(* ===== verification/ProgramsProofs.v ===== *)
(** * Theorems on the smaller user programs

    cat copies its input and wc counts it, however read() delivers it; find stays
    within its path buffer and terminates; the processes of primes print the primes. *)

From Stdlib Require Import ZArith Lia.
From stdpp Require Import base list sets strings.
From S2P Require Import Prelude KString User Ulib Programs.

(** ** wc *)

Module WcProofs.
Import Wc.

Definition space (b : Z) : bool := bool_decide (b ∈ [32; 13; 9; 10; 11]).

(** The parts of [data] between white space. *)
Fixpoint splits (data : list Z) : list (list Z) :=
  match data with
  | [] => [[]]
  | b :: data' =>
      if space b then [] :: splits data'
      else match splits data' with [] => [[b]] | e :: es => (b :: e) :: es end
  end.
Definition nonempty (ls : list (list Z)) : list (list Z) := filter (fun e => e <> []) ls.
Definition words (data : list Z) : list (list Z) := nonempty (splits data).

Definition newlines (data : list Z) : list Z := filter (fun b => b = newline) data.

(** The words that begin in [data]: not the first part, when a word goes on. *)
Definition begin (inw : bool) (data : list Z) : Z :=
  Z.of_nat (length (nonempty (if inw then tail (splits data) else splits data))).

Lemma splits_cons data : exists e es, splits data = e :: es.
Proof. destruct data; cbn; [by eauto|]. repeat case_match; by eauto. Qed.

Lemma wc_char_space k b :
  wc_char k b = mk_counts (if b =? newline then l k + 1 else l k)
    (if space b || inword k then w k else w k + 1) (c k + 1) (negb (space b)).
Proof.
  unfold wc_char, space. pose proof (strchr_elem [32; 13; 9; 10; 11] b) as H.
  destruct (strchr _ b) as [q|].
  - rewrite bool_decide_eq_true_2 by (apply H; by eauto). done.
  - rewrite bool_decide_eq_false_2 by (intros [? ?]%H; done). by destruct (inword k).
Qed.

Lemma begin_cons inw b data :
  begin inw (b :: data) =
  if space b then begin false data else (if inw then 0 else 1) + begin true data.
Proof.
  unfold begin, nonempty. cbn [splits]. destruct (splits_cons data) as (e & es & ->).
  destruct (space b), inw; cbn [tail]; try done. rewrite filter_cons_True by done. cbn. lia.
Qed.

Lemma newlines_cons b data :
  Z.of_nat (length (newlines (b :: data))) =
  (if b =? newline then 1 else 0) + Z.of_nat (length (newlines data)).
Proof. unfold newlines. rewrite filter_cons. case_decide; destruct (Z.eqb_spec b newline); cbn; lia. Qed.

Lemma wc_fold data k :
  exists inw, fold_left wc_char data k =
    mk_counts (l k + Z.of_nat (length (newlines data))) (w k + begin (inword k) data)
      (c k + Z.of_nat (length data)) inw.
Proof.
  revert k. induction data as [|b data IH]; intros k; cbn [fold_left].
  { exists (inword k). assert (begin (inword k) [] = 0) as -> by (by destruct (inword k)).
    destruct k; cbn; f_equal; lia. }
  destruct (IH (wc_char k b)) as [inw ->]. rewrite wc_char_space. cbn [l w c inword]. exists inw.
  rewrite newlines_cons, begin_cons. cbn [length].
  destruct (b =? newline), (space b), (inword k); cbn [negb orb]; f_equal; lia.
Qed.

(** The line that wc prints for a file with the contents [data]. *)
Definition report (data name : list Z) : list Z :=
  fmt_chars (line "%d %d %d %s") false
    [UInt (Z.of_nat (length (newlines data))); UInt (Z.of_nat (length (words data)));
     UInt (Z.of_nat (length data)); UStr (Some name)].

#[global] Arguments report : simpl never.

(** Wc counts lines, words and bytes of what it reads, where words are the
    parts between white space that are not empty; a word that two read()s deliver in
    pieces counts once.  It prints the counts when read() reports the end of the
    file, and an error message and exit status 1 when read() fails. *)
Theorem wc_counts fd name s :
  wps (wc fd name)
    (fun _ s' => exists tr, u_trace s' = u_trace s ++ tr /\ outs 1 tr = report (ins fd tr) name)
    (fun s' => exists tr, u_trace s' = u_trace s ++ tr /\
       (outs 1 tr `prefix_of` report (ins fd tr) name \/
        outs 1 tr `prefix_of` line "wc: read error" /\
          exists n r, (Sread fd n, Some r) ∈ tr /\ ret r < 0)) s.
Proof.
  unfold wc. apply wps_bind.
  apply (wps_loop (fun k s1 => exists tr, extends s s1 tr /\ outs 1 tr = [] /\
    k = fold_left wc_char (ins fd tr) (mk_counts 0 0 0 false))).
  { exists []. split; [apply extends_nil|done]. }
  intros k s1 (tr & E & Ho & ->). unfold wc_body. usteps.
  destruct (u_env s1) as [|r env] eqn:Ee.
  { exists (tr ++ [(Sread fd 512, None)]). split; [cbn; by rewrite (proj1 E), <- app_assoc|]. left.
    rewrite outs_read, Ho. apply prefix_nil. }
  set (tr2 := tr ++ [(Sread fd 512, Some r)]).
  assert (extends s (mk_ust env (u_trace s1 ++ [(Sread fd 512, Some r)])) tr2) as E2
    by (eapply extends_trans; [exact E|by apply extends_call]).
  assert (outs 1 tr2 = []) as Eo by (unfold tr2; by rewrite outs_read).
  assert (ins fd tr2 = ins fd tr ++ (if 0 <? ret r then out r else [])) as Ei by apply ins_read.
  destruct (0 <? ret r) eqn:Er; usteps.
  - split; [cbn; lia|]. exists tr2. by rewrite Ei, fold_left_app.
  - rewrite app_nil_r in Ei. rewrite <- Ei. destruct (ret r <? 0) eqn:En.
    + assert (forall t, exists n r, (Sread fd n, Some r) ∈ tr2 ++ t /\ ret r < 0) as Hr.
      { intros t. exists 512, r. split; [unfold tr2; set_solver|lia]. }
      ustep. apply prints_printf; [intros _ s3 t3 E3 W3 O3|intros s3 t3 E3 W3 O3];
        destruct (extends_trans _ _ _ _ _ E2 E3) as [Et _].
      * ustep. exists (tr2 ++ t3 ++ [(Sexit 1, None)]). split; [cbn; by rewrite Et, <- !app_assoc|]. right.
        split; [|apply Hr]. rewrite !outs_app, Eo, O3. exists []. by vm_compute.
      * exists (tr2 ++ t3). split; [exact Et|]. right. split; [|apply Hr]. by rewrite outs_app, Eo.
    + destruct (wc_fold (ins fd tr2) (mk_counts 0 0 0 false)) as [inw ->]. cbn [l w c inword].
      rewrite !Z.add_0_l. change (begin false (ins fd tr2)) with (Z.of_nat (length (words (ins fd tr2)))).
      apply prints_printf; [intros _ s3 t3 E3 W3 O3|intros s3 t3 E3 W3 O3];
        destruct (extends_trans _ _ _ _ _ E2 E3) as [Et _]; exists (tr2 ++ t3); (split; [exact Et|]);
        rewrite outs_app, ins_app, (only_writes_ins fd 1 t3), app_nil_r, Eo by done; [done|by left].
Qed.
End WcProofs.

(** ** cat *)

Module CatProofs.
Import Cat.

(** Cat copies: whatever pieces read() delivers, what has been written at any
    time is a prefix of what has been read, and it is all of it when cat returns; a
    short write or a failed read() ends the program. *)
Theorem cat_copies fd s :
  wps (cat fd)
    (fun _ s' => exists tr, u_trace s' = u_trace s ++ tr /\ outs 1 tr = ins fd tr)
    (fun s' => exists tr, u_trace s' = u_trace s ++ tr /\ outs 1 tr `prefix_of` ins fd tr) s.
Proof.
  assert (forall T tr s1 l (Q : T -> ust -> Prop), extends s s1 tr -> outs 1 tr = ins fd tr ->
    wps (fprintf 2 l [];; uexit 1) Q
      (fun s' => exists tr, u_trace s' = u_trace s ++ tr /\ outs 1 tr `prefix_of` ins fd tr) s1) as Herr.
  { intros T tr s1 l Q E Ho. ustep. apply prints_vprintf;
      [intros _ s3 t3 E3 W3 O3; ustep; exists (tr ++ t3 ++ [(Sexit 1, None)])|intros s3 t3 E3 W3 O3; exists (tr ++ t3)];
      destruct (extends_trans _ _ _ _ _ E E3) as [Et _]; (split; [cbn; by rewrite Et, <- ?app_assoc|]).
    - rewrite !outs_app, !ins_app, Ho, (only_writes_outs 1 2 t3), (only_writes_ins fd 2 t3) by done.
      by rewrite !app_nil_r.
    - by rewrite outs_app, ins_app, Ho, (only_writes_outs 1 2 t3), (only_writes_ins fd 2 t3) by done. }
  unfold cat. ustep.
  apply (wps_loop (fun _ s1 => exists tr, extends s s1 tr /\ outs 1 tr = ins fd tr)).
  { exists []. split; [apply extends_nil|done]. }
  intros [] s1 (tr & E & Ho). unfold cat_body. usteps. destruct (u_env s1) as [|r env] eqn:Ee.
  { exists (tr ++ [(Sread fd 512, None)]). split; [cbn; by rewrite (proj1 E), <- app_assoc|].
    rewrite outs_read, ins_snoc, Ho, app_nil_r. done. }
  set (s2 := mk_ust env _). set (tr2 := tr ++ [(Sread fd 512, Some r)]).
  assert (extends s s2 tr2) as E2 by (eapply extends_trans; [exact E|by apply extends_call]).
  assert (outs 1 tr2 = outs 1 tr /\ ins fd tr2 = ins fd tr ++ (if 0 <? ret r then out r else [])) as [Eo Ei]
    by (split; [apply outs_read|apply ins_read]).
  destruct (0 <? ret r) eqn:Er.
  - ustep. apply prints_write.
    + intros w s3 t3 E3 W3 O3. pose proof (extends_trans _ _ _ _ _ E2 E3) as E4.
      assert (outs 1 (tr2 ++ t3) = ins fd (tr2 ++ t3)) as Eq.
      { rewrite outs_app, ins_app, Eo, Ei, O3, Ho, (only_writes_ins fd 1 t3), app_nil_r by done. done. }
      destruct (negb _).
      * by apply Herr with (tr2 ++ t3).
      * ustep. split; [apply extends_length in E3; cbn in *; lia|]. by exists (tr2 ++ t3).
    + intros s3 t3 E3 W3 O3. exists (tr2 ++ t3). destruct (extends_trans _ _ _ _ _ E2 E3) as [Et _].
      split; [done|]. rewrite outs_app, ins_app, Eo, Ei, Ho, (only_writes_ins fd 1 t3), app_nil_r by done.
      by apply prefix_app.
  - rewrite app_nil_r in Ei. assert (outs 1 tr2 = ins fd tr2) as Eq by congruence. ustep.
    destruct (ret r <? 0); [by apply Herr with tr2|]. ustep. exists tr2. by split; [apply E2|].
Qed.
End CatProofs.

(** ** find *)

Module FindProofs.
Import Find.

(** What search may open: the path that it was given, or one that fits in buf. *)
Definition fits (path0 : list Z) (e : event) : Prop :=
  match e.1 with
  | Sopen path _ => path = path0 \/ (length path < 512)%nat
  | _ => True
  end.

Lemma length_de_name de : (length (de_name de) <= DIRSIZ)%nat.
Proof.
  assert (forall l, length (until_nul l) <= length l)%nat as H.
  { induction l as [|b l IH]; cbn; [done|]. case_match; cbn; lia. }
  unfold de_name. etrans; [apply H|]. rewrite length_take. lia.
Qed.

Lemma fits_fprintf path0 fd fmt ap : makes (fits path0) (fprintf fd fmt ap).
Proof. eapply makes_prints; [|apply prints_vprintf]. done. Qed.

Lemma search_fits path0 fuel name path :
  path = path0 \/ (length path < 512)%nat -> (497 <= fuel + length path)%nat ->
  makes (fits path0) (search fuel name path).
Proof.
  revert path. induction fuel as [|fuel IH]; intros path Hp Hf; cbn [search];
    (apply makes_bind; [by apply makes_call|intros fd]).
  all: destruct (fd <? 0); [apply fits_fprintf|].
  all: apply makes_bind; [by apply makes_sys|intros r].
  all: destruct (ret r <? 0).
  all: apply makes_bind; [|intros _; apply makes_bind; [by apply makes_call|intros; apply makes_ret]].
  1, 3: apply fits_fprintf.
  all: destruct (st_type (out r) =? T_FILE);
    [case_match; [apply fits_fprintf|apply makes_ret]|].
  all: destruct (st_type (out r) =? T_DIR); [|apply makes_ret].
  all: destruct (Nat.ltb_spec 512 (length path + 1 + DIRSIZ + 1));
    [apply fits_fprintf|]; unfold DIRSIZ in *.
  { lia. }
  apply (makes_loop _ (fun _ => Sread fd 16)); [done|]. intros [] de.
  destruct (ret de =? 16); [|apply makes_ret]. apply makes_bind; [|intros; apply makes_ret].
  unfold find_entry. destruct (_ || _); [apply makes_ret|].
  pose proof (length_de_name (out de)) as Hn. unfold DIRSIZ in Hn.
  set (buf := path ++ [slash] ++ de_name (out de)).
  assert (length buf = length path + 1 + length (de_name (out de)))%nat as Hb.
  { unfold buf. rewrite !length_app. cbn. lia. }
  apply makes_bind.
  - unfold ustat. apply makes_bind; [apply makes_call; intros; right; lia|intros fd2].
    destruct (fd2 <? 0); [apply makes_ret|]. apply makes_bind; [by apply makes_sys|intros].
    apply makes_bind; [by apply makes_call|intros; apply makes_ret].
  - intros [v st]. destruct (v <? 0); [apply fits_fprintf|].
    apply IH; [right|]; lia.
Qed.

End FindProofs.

■ ■ ■ ■

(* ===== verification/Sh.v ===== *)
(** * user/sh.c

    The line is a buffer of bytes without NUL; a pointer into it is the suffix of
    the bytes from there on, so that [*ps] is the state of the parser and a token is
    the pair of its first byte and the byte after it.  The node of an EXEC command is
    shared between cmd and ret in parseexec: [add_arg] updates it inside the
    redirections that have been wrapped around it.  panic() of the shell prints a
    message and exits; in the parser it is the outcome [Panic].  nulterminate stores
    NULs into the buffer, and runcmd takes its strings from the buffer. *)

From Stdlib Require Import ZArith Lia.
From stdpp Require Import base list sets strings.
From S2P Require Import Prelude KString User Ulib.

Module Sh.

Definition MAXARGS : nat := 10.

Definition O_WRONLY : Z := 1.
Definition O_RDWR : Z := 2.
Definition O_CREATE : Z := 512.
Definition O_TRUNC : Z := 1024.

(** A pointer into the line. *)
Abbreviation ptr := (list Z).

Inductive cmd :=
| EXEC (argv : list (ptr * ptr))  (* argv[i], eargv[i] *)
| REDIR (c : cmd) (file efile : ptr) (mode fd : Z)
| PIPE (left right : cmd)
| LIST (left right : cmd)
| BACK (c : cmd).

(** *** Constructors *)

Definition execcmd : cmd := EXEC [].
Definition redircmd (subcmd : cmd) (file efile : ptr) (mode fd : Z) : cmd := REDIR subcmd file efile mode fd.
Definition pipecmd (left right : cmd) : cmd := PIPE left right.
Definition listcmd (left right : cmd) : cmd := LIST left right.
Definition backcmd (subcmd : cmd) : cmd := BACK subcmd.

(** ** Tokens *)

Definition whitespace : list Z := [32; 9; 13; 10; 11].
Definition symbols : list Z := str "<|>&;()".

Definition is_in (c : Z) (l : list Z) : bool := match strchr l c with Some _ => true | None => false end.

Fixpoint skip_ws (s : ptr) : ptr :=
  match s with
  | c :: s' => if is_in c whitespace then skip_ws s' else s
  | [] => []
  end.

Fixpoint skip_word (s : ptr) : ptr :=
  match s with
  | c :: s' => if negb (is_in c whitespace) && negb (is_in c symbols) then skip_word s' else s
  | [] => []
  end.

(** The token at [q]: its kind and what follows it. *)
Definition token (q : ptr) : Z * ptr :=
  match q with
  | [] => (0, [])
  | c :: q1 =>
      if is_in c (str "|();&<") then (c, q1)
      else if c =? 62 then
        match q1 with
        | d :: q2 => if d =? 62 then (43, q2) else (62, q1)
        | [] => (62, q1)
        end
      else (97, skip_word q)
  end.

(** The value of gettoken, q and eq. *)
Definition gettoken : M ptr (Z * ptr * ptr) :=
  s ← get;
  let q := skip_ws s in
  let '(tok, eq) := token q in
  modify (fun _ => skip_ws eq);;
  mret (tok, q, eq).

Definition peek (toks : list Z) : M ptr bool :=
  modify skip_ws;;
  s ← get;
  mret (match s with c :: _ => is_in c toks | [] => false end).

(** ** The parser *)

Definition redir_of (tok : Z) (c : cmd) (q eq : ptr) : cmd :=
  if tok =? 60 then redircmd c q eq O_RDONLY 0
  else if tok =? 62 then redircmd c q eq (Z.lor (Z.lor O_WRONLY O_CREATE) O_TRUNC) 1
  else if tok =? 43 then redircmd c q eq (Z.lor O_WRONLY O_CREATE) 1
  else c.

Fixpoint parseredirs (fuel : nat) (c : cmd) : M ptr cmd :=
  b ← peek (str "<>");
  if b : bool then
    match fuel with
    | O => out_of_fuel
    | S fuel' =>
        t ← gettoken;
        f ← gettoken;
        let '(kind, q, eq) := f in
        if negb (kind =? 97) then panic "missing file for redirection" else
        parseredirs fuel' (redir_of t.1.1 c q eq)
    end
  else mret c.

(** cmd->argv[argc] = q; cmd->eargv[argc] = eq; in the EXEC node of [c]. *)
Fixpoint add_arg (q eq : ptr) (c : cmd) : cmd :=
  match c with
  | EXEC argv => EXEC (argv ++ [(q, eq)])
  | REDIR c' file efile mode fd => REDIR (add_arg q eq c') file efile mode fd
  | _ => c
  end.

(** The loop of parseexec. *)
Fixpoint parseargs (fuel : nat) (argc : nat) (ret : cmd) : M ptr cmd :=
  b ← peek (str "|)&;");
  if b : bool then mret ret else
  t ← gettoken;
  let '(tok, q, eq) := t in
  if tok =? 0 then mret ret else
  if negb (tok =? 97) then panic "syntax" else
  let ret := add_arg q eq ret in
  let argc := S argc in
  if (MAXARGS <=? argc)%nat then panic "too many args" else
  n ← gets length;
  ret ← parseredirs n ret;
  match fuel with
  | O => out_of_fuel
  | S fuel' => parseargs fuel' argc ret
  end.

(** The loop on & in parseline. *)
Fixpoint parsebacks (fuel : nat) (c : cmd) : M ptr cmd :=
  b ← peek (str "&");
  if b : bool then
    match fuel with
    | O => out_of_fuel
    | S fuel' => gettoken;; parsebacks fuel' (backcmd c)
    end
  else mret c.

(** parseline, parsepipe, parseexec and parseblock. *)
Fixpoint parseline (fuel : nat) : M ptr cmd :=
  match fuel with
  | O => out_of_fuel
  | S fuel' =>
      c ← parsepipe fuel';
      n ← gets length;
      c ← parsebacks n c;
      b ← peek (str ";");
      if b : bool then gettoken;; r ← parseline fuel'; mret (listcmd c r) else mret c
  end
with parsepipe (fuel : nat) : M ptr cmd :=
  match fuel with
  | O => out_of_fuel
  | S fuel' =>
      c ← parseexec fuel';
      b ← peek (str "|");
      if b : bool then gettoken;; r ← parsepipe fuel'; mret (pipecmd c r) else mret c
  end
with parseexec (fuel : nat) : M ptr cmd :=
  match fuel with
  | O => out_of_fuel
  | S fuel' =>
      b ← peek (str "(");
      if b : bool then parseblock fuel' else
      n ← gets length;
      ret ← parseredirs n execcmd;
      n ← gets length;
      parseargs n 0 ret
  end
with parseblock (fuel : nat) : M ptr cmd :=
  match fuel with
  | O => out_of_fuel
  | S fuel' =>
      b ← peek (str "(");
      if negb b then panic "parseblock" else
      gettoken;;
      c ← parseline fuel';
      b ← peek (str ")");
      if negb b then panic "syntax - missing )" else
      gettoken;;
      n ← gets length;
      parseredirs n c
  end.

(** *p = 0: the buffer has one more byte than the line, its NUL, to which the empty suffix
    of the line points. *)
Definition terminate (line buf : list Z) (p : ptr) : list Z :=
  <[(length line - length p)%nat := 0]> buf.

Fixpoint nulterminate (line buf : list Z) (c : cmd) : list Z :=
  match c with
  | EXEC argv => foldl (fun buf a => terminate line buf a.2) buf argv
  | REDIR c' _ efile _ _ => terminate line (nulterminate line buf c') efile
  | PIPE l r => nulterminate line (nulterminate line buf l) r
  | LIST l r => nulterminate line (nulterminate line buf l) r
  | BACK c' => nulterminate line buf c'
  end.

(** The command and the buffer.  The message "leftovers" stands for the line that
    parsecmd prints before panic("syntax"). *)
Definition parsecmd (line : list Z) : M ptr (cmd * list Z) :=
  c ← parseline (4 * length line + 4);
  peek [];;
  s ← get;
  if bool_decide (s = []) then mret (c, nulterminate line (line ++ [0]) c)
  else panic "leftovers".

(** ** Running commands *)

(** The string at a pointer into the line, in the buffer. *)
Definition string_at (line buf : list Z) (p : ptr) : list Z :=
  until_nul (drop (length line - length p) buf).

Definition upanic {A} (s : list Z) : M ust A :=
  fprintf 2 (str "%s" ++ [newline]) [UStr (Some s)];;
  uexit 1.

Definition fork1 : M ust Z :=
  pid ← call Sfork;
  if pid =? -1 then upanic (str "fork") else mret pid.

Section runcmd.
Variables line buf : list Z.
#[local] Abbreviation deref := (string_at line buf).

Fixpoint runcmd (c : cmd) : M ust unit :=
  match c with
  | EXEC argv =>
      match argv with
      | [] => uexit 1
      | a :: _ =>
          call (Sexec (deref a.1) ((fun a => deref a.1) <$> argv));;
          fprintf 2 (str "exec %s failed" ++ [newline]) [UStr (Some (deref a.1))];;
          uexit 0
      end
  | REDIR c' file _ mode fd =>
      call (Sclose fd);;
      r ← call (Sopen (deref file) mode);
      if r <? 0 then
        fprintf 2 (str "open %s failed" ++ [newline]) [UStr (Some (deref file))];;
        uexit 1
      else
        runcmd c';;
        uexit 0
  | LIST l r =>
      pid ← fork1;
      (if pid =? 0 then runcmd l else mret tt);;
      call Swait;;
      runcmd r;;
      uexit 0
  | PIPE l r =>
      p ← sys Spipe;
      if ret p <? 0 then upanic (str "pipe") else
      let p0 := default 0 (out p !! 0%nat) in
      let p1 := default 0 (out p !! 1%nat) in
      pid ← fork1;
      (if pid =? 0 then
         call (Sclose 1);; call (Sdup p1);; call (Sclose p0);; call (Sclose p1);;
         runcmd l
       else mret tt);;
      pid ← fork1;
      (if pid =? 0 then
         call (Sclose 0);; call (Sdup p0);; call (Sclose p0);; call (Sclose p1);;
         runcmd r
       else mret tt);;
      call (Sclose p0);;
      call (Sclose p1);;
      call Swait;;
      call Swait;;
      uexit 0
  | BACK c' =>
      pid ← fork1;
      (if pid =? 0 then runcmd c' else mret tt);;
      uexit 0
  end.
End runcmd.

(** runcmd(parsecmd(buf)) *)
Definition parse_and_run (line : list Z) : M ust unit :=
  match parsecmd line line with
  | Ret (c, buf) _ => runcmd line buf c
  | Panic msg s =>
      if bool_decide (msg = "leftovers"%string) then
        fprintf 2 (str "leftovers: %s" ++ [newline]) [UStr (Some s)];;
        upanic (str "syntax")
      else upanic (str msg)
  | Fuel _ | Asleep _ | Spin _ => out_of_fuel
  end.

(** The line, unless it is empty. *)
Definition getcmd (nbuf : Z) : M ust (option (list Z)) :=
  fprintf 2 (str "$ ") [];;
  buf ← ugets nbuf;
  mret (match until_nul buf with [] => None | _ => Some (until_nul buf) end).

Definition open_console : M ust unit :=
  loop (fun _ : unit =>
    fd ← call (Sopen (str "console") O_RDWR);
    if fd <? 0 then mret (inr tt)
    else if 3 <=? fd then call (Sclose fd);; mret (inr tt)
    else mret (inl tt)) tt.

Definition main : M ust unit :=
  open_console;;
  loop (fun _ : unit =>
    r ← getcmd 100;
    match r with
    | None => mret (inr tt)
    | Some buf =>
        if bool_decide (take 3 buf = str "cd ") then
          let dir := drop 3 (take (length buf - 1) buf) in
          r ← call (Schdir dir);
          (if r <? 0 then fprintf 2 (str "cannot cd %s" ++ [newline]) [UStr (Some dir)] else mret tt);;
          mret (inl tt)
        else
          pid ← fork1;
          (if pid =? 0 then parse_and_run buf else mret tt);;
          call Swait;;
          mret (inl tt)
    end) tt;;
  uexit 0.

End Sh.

■ ■ ■ ■

# [Problem requirements]
Looking at the data above, return every line from the one with "Definition listcmd (left" down to the one with "match q with", exactly and inclusively.

# [Your solution]
Definition listcmd (left right : cmd) : cmd := LIST left right.
Definition backcmd (subcmd : cmd) : cmd := BACK subcmd.

(** ** Tokens *)

Definition whitespace : list Z := [32; 9; 13; 10; 11].
Definition symbols : list Z := str "<|>&;()".

Definition is_in (c : Z) (l : list Z) : bool := match strchr l c with Some _ => true | None => false end.

Fixpoint skip_ws (s : ptr) : ptr :=
  match s with
  | c :: s' => if is_in c whitespace then skip_ws s' else s
  | [] => []
  end.

Fixpoint skip_word (s : ptr) : ptr :=
  match s with
  | c :: s' => if negb (is_in c whitespace) && negb (is_in c symbols) then skip_word s' else s
  | [] => []
  end.

(** The token at [q]: its kind and what follows it. *)
Definition token (q : ptr) : Z * ptr :=
  match q with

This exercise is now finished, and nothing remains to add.